Lemma X16_witness :
  let '(resp, _, _) :=
    snakeScore (Some Scenarios.post)
      (Parsed (Scenarios.submit (ofN 12) (Some "  good game  ")))
      Scenarios.quiet noData in
  exists highScore newBest c,
    resp = json200 (SnakeScoreResponse Scenarios.post highScore newBest (Some c))
    /\ (1 <= String.length (message c) <= 280)%nat
    /\ (exists rest, trim "  good game  " = (message c ++ rest)%string)
    /\ ((String.length (trim "  good game  ") <= 280)%nat ->
        message c = trim "  good game  ")
    /\ score c = req_score (Scenarios.submit (ofN 12) (Some "  good game  ")).
Proof.
  apply (comment_message_is_bounded Scenarios.post
           (Scenarios.submit (ofN 12) (Some "  good game  "))
           Scenarios.quiet noData "  good game  ").
  - reflexivity.
  - split; reflexivity.
  - reflexivity.
  - reflexivity.
  - reflexivity.
Defined.

Lemma X17_witness :
  let '(resp, r', calls) :=
    snakeScore (Some Scenarios.post) (Parsed (Scenarios.submit (ofN 20) (Some "hi")))
      (Scenarios.flaky "ECONNRESET") (Scenarios.withHighScore "15") in
  r' = Scenarios.withHighScore "15"
  /\ Forall (fun c => isWrite c = false) calls
  /\ status resp = 400.
Proof.
  apply (failed_read_writes_nothing Scenarios.post
           (Scenarios.submit (ofN 20) (Some "hi"))
           (Scenarios.flaky "ECONNRESET") (Scenarios.withHighScore "15")).
  - reflexivity.
  - split; reflexivity.
  - exists (ThrownError "ECONNRESET"). right. left. reflexivity.
Defined.

Lemma X18_witness :
  let '(resp, r', _) :=
    snakeScore (Some Scenarios.post)
      (Parsed {| req_score := ofN 20; req_message := Some "hi" |})
      (failsOnFifth ThrownOther) (Scenarios.withHighScore "15") in
  resp = json400 (ErrorResponse "Unknown error while saving score")
  /\ storedHighScore Scenarios.post r' = ofN 20
  /\ storedComments Scenarios.post r'
     = storedComments Scenarios.post (Scenarios.withHighScore "15").
Proof.
  destruct (failed_write_keeps_earlier_write Scenarios.post 20 "hi"
              (failsOnFifth ThrownOther) (Scenarios.withHighScore "15")
              ThrownOther) as [Hfifth _]; try reflexivity.
  apply Hfifth. reflexivity.
Defined.

Lemma X21_witness :
  let '(f', r') :=
    Client.share (Some Scenarios.post) Scenarios.quiet 3
      (typed "close one", noData) in
  Client.comments f' = storedComments Scenarios.post r'
  /\ Client.highScore f' = storedHighScore Scenarios.post r'
  /\ Client.commentText f' = ""
  /\ Client.error f' = Client.error (typed "close one").
Proof.
  destruct (share_keeps_feed_in_step Scenarios.post Scenarios.quiet 3
              (typed "close one") noData) as [_ Hposted]; try reflexivity.
  apply Hposted. lia.
Defined.

Lemma X22_witness :
  Client.share (Some Scenarios.post) (Scenarios.flaky "ECONNRESET") 3
    (typed "close one", noData)
  = (Client.shareFailed (typed "close one"), noData)
  /\ Client.commentText (Client.shareFailed (typed "close one")) = "close one".
Proof.
  destruct (failed_share_keeps_the_text (Some Scenarios.post)
              (Scenarios.flaky "ECONNRESET") 3 (typed "close one") noData)
    as (Hshare & Htext & _).
  - lia.
  - right. exists (ThrownError "ECONNRESET"). right. left. reflexivity.
  - split; [exact Hshare | exact Htext].
Defined.
(** [create_db] creates the missing database. *)
Lemma create_db_guarded_witness :
  let w := server_without_database in
  let w' := mkServer true ["master"; "huper"] [] [] in
  db_exists (fresh_manager w) = (manager_connected w, Ok false)
  /\ create_db (fresh_manager w) = (manager_connected w', Ok true).
Proof.
  intros w w'.
  assert (Hdb : db_exists (fresh_manager w) = (manager_connected w, Ok false))
    by by_evaluation.
  split; [exact Hdb |].
  destruct (create_db_guarded (fresh_manager w) (manager_connected w) false
              Hdb) as [_ Hcreate].
  exact (Hcreate eq_refl w' (Ok tt) eq_refl).
Defined.

Lemma initialize_without_database_witness :
  let w := server_without_database in
  verify_conn (fresh_manager w) = (manager_connected w, Ok true)
  /\ db_exists (manager_connected w) = (manager_connected w, Ok false)
  /\ initialize (fresh_manager w) = (cleanup (manager_connected w), Ok false).
Proof.
  intros w.
  assert (Hconn : verify_conn (fresh_manager w)
                  = (manager_connected w, Ok true)) by by_evaluation.
  assert (Hdb : db_exists (manager_connected w)
                = (manager_connected w, Ok false)) by by_evaluation.
  split; [exact Hconn |]. split; [exact Hdb |].
  exact (initialize_without_database _ _ _ Hconn Hdb).
Defined.

(** The migration raises an error of a foreign class: it leaves
    [sync_tables] and [initialize]. *)
Lemma initialize_propagates_foreign_errors_witness :
  let w := server_with_foreign_error in
  verify_conn (fresh_manager w) = (manager_connected w, Ok true)
  /\ db_exists (manager_connected w) = (manager_connected w, Ok true)
  /\ tables_exist (manager_connected w) = (manager_with_engines w, Ok true)
  /\ sync_tables (manager_with_engines w)
     = (manager_with_engines w, Raise OtherError)
  /\ initialize (fresh_manager w)
     = (cleanup (manager_with_engines w), Raise OtherError).
Proof.
  intros w.
  assert (Hconn : verify_conn (fresh_manager w)
                  = (manager_connected w, Ok true)) by by_evaluation.
  assert (Hdb : db_exists (manager_connected w)
                = (manager_connected w, Ok true)) by by_evaluation.
  assert (Hready : tables_exist (manager_connected w)
                   = (manager_with_engines w, Ok true)) by by_evaluation.
  assert (Hsync : sync_tables (manager_with_engines w)
                  = (manager_with_engines w, Raise OtherError))
    by by_evaluation.
  split; [exact Hconn |]. split; [exact Hdb |]. split; [exact Hready |].
  split; [exact Hsync |].
  exact (initialize_propagates_foreign_errors _ _ _ _ _ _ _
           Hconn Hdb Hready Hsync).
Defined.
(** * gorails/marshal: the Ruby Marshal decoder of [marshal/marshal.go]

    A shallow embedding of the decoder and the properties of it that the
    specification states.  Bytes are [Byte.byte], Go's [int] and [int64]
    are integers of [Z] wrapped to 64 bits, a Go slice is the pair of its
    visible elements and the elements between its length and its capacity,
    and the nodes ([*MarshalledObject]) live in a store addressed by
    allocation order.  A run-time panic is an outcome of its own; running
    out of memory (a [make] of a huge length) is not modelled.  The methods
    that call themselves or each other take fuel. *)

From Stdlib Require Import ZArith Lia Strings.String Strings.Byte.
From stdpp Require Import base option list gmap strings pretty.

Local Open Scope Z_scope.

(** ** Machine integers *)

Definition bz (b : byte) : Z := Z.of_N (Byte.to_N b).

(** Two's complement wrap-around of [int64] (and of [int], taken 64 bits
    wide) and the wrap-around of [byte] arithmetic. *)
Definition int64 (z : Z) : Z := (z + 2 ^ 63) mod 2 ^ 64 - 2 ^ 63.
Definition uint8 (z : Z) : Z := z mod 256.

Definition add64 (a b : Z) : Z := int64 (a + b).
Definition sub64 (a b : Z) : Z := int64 (a - b).
Definition neg64 (a : Z) : Z := int64 (- a).
Definition shl64 (a n : Z) : Z := int64 (Z.shiftl a n).
Definition sub8 (a b : Z) : Z := uint8 (a - b).
Definition add8 (a b : Z) : Z := uint8 (a + b).

(** ** Slices

    [vis] holds the elements below [len], [spare] those from [len] up to
    [cap]: indexing is checked against [len], re-slicing with an explicit
    upper bound against [cap]. *)

Record slice : Type := Slice { vis : list byte; spare : list byte }.

Definition len (s : slice) : Z := Z.of_nat (length (vis s)).
Definition cap (s : slice) : Z := Z.of_nat (length (vis s) + length (spare s)).

(** [s[i]]; [None] is the run-time panic "index out of range". *)
Definition index (s : slice) (i : Z) : option byte :=
  if 0 <=? i then vis s !! Z.to_nat i else None.

(** [s[lo:]] *)
Definition slice_from (s : slice) (lo : Z) : option slice :=
  if (0 <=? lo) && (lo <=? len s)
  then Some (Slice (drop (Z.to_nat lo) (vis s)) (spare s))
  else None.

(** [s[lo:hi]] *)
Definition slice_range (s : slice) (lo hi : Z) : option slice :=
  if (0 <=? lo) && (lo <=? hi) && (hi <=? cap s)
  then let all := vis s ++ spare s in
       Some (Slice (take (Z.to_nat (hi - lo)) (drop (Z.to_nat lo) all))
                   (drop (Z.to_nat hi) all))
  else None.

(** A Go string is a sequence of bytes; [string(b)] keeps them. *)
Definition go_string (s : slice) : string := string_of_list_byte (vis s).

(** ** Tag bytes *)

Definition tag_nil : byte := x30.      (* '0' *)
Definition tag_true : byte := x54.     (* 'T' *)
Definition tag_false : byte := x46.    (* 'F' *)
Definition tag_int : byte := x69.      (* 'i' *)
Definition tag_float : byte := x66.    (* 'f' *)
Definition tag_symbol : byte := x3a.   (* ':' *)
Definition tag_symlink : byte := x3b.  (* ';' *)
Definition tag_ivar : byte := x49.     (* 'I' *)
Definition tag_quote : byte := x22.    (* the double quote *)
Definition tag_array : byte := x5b.    (* '[' *)
Definition tag_map : byte := x7b.      (* '{' *)
Definition tag_link : byte := x40.     (* '@' *)

(** ** The parsers (pure; [None] is a run-time panic) *)

Definition parseBool (data : slice) : option (bool * Z) :=
  b ← index data 0;
  Some (Byte.eqb b tag_true, 1).

(** The two counting loops of [parseInt]:
    [for ; i > 0; i-- { value = value<<8 + f(data[i]) }]. *)
Fixpoint assemble (f : Z -> Z) (data : slice) (i : nat) (value : Z) : option Z :=
  match i with
  | O => Some value
  | S i' =>
      x ← index data (Z.of_nat i);
      assemble f data i' (add64 (shl64 value 8) (f (bz x)))
  end.

Definition parseInt (data : slice) : option (Z * Z) :=
  b ← index data 0;
  let d0 := bz b in
  if (0x05 <? d0) && (d0 <? 0xfb) then
    let value := d0 in
    if 0x7f <? value
    then Some (add64 (neg64 (add64 (Z.lxor 0xff value) 1)) 5, 1)
    else Some (sub64 value 5, 1)
  else if d0 <=? 0x05 then
    value ← assemble (fun x => x) data (Z.to_nat d0) 0;
    Some (value, add8 d0 1)
  else
    value ← assemble (fun x => sub64 0xff x) data (Z.to_nat (add8 (sub8 0xff d0) 1)) 0;
    Some (neg64 (add64 value 1), add8 (sub8 0xff d0) 2).

Definition parseString (data : slice) : option (string * Z) :=
  '(length, headerSize) ← parseInt data;
  let size := add64 length headerSize in
  s ← slice_range data headerSize size;
  Some (go_string s, size).

Definition parseStringWithEncoding (data : slice) : option (string * Z * list string) :=
  let cache : list string := [] in
  '(value, size) ← parseString data;
  if add64 size 1 <? len data then
    c ← index data (add64 size 1);
    if Byte.eqb c tag_symbol || Byte.eqb c tag_symlink then
      '(size, cache) ←
        (if Byte.eqb c tag_symlink then
           d ← slice_from data (add64 size 2);
           '(_, encSize) ← parseInt d;
           Some (add64 size (add64 encSize 1), cache)
         else
           d ← slice_from data (add64 size 2);
           '(encSymbol, encSize) ← parseString d;
           Some (add64 size (add64 encSize 1), cache ++ [encSymbol]));
      c' ← index data (add64 size 1);
      size ←
        (if Byte.eqb c' tag_quote then
           d ← slice_from data (add64 size 2);
           '(_, encNameSize) ← parseString d;
           Some (add64 size (add64 encNameSize 1))
         else
           d ← slice_from data (add64 size 1);
           '(_, encNameSize) ← parseBool d;
           Some (add64 size encNameSize));
      Some (value, add64 size 1, cache)
    else Some (value, size, cache)
  else Some (value, size, cache).

(** ** The store

    A node is addressed by the position at which it was allocated.  All the
    nodes of one root carry the same two table pointers (every constructor
    call passes [obj.symbolCache] and [obj.objectCache] on unchanged), so
    the store of a root holds one symbol table and one object table. *)

Abbreviation ptr := nat.

Record MarshalledObject : Type := Node {
  MajorVersion : byte;
  MinorVersion : byte;
  data : slice;
  size : Z
}.

Record State : Type := Store {
  heap : list MarshalledObject;
  symbolCache : list string;
  objectCache : list ptr
}.

Inductive marshalledObjectType : Type :=
| TYPE_UNKNOWN | TYPE_NIL | TYPE_BOOL | TYPE_INTEGER
| TYPE_FLOAT | TYPE_STRING | TYPE_ARRAY | TYPE_MAP.

Global Instance marshalledObjectType_eq_dec : EqDecision marshalledObjectType.
Proof. solve_decision. Defined.

(** The errors of [strconv.ParseFloat], and the errors an accessor can
    return: the two error values the package declares and a wrapped
    [strconv] error. *)
Inductive NumErr : Type := ErrSyntax | ErrRange.

Inductive error : Type :=
| TypeMismatch
| IncompleteData
| NumError (e : NumErr).

(** [strconv] is not part of the repository: its three functions are an
    interface of the development. *)
Class Strconv : Type := {
  float64 : Type;
  float64_zero : float64;
  ParseFloat : string -> float64 * option NumErr;
  FormatFloat : float64 -> string;
  FormatInt : Z -> string
}.

(** ** The monad of the methods: state, panics and fuel

    A panic keeps the store it happened in (what a recovering caller
    sees); [OutOfFuel] is the only outcome that is not one of the program. *)

Inductive outcome (A : Type) : Type :=
| Ret (a : A) (s : State)
| Panic (s : State)
| OutOfFuel.
Arguments Ret {A} a s.
Arguments Panic {A} s.
Arguments OutOfFuel {A}.

Definition M (A : Type) : Type := State -> outcome A.

Definition ret {A} (a : A) : M A := fun s => Ret a s.
Definition panic {A} : M A := fun s => Panic s.
Definition out_of_fuel {A} : M A := fun _ => OutOfFuel.
Definition bind {A B} (m : M A) (f : A -> M B) : M B :=
  fun s => match m s with
           | Ret a s' => f a s'
           | Panic s' => Panic s'
           | OutOfFuel => OutOfFuel
           end.
Definition lift {A} (o : option A) : M A :=
  match o with Some a => ret a | None => panic end.

Notation "x <- c1 ;; c2" := (bind c1 (fun x => c2))
  (at level 20, c1 at level 99, c2 at level 200, only parsing).
Notation "' pat <- c1 ;; c2" := (bind c1 (fun x => match x with pat => c2 end))
  (at level 20, pat pattern, c1 at level 99, c2 at level 200, only parsing).
Notation "c1 ;; c2" := (bind c1 (fun _ => c2))
  (at level 100, c2 at level 200, right associativity, only parsing).

Definition load (p : ptr) : M MarshalledObject :=
  fun s => match heap s !! p with Some o => Ret o s | None => Panic s end.

Definition readSymbolCache : M (list string) := fun s => Ret (symbolCache s) s.
Definition readObjectCache : M (list ptr) := fun s => Ret (objectCache s) s.
Definition writeSymbolCache (c : list string) : M unit :=
  fun s => Ret tt (Store (heap s) c (objectCache s)).
Definition writeObjectCache (c : list ptr) : M unit :=
  fun s => Ret tt (Store (heap s) (symbolCache s) c).

(** [obj.size = n] *)
Definition setSize (p : ptr) (n : Z) : M unit :=
  fun s => match heap s !! p with
           | Some o =>
               Ret tt (Store (<[p := Node (MajorVersion o) (MinorVersion o) (data o) n]> (heap s))
                             (symbolCache s) (objectCache s))
           | None => Panic s
           end.

Definition newMarshalledObjectWithSize (majorVersion minorVersion : byte)
    (d : slice) (sz : Z) : M ptr :=
  fun s => Ret (length (heap s))
               (Store (heap s ++ [Node majorVersion minorVersion d sz])
                      (symbolCache s) (objectCache s)).

Definition newMarshalledObject (majorVersion minorVersion : byte) (d : slice) : M ptr :=
  newMarshalledObjectWithSize majorVersion minorVersion d (len d).

Definition empty_store : State := Store [] [] [].

Definition CreateMarshalledObject (serializedData : slice) : outcome ptr :=
  (majorVersion <- lift (index serializedData 0);;
   minorVersion <- lift (index serializedData 1);;
   d <- lift (slice_from serializedData 2);;
   newMarshalledObject majorVersion minorVersion d) empty_store.

Definition is_link (b : byte) : bool := Byte.eqb b tag_link.

(** [len(d) > 0 && P(d[0])] *)
Definition first_is (d : slice) (P : byte -> bool) : bool :=
  (0 <? len d) && match index d 0 with Some b => P b | None => false end.

(** [c[i]] on a table *)
Definition at_index {A} (c : list A) (i : Z) : option A :=
  if 0 <=? i then c !! Z.to_nat i else None.

Definition resolveObjectLink (obj : ptr) : M (option ptr) :=
  o <- load obj;;
  if first_is (data o) is_link then
    d <- lift (slice_from (data o) 1);;
    ' (idx, _) <- lift (parseInt d);;
    cache <- readObjectCache;;
    if idx <? Z.of_nat (length cache)
    then r <- lift (at_index cache idx);; ret (Some r)
    else ret None
  else ret None.

Definition type_of_tag (d : slice) (b : byte) : marshalledObjectType :=
  if Byte.eqb b tag_nil then TYPE_NIL
  else if Byte.eqb b tag_true || Byte.eqb b tag_false then TYPE_BOOL
  else if Byte.eqb b tag_int then TYPE_INTEGER
  else if Byte.eqb b tag_float then TYPE_FLOAT
  else if Byte.eqb b tag_symbol || Byte.eqb b tag_symlink then TYPE_STRING
  else if Byte.eqb b tag_ivar then
    if (1 <? len d) && match index d 1 with Some c => Byte.eqb c tag_quote | None => false end
    then TYPE_STRING else TYPE_UNKNOWN
  else if Byte.eqb b tag_array then TYPE_ARRAY
  else if Byte.eqb b tag_map then TYPE_MAP
  else TYPE_UNKNOWN.

Fixpoint GetType (fuel : nat) (obj : ptr) : M marshalledObjectType :=
  match fuel with
  | O => out_of_fuel
  | S n =>
      o <- load obj;;
      if len (data o) =? 0 then ret TYPE_UNKNOWN
      else
        ref <- resolveObjectLink obj;;
        match ref with
        | Some r => GetType n r
        | None => b <- lift (index (data o) 0);; ret (type_of_tag (data o) b)
        end
  end.

Definition assertType (fuel : nat) (obj : ptr) (expectedType : marshalledObjectType)
    : M (option error) :=
  t <- GetType fuel obj;;
  if decide (t = expectedType) then ret None else ret (Some TypeMismatch).

Definition GetAsBool (fuel : nat) (obj : ptr) : M (bool * option error) :=
  err <- assertType fuel obj TYPE_BOOL;;
  match err with
  | Some e => ret (false, Some e)
  | None =>
      o <- load obj;;
      ' (value, _) <- lift (parseBool (data o));;
      ret (value, None)
  end.

Definition GetAsInteger (fuel : nat) (obj : ptr) : M (Z * option error) :=
  err <- assertType fuel obj TYPE_INTEGER;;
  match err with
  | Some e => ret (0, Some e)
  | None =>
      o <- load obj;;
      d <- lift (slice_from (data o) 1);;
      ' (value, _) <- lift (parseInt d);;
      ret (value, None)
  end.

Definition GetAsFloat `{Strconv} (fuel : nat) (obj : ptr) : M (float64 * option error) :=
  err <- assertType fuel obj TYPE_FLOAT;;
  match err with
  | Some e => ret (float64_zero, Some e)
  | None =>
      o <- load obj;;
      d <- lift (slice_from (data o) 1);;
      ' (str, _) <- lift (parseString d);;
      let '(value, err) := ParseFloat str in
      ret (value, NumError <$> err)
  end.

Definition is_sigil (b : byte) : bool :=
  is_link b || Byte.eqb b tag_symbol || Byte.eqb b tag_symlink.

Definition registrable (t : marshalledObjectType) : bool :=
  match t with TYPE_STRING | TYPE_ARRAY | TYPE_MAP => true | _ => false end.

# # # # # # #

Gather from the data above every line with the string "exact".

  - split; [exact Hshare | exact Htext].
  split; [exact Hdb |].
  exact (Hcreate eq_refl w' (Ok tt) eq_refl).
  split; [exact Hconn |]. split; [exact Hdb |].
  exact (initialize_without_database _ _ _ Hconn Hdb).
  split; [exact Hconn |]. split; [exact Hdb |]. split; [exact Hready |].
  split; [exact Hsync |].
  exact (initialize_propagates_foreign_errors _ _ _ _ _ _ _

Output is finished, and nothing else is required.